# Exercise details
Go to the line holding "Proof. intros E." in the entries below and write out exactly every line down to and including the line holding "intros Hv E.".

# Records for this task

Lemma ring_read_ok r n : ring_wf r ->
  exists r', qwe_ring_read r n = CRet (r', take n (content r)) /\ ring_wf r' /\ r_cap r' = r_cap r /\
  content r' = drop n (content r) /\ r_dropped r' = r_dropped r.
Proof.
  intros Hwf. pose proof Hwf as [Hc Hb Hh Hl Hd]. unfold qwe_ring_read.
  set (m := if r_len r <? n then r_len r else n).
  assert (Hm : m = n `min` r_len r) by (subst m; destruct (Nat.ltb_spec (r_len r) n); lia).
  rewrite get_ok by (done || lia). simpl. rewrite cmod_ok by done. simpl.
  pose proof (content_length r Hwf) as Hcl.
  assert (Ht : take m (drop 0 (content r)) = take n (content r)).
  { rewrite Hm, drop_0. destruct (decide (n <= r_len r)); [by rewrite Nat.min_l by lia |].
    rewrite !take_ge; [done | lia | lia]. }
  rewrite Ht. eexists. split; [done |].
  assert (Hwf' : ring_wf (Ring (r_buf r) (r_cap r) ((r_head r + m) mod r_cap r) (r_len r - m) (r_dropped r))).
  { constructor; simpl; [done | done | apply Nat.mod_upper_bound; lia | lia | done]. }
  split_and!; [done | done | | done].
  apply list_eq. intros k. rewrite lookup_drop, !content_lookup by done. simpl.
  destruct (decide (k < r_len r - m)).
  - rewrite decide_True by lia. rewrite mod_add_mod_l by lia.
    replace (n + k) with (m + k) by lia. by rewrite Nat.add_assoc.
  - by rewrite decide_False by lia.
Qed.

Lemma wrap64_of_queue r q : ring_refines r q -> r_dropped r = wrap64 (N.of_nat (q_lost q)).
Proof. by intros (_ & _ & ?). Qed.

...

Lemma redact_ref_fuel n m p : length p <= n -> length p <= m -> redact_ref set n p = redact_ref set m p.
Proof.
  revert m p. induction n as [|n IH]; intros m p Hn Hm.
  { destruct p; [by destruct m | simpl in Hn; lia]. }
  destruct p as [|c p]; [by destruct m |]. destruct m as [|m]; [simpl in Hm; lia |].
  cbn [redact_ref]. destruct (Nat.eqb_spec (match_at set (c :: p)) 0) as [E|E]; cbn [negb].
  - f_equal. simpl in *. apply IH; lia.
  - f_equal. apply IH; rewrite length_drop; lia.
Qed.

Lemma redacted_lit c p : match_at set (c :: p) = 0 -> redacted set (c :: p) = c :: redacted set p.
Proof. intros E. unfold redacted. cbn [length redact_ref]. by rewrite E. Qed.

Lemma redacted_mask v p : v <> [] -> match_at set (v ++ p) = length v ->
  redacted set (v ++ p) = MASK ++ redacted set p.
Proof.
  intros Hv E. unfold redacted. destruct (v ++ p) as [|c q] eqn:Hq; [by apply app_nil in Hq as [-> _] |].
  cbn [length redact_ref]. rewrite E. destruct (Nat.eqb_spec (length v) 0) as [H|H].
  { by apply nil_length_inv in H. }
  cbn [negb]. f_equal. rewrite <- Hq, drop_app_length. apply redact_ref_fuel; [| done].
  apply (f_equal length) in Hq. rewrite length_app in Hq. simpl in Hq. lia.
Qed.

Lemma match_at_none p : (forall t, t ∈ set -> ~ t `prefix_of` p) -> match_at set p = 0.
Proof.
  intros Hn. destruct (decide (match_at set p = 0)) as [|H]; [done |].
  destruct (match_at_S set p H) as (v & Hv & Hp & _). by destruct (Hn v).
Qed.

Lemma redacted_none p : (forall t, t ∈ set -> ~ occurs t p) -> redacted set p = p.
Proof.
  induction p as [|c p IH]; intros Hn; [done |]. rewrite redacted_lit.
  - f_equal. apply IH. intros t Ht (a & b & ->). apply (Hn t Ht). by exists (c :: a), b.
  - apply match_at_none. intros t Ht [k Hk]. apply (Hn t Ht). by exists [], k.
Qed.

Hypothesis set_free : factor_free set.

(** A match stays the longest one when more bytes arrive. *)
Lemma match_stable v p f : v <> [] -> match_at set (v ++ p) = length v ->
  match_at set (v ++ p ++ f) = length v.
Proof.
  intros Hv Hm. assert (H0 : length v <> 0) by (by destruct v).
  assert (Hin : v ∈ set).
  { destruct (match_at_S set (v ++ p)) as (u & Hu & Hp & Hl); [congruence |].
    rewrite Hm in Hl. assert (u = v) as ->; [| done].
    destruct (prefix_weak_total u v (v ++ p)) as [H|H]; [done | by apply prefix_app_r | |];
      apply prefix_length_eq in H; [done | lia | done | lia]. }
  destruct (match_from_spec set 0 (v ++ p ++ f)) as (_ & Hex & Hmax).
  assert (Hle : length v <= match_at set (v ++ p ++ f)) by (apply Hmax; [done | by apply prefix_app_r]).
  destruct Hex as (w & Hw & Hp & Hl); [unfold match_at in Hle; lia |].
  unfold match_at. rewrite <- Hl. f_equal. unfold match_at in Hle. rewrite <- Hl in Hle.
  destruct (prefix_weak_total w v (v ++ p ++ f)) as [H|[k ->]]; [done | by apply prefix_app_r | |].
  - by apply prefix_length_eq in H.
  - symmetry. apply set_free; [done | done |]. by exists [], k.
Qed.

# Reply
Proof. intros E. unfold redacted. cbn [length redact_ref]. by rewrite E. Qed.

Lemma redacted_mask v p : v <> [] -> match_at set (v ++ p) = length v ->
  redacted set (v ++ p) = MASK ++ redacted set p.
Proof.
  intros Hv E. unfold redacted. destruct (v ++ p) as [|c q] eqn:Hq; [by apply app_nil in Hq as [-> _] |].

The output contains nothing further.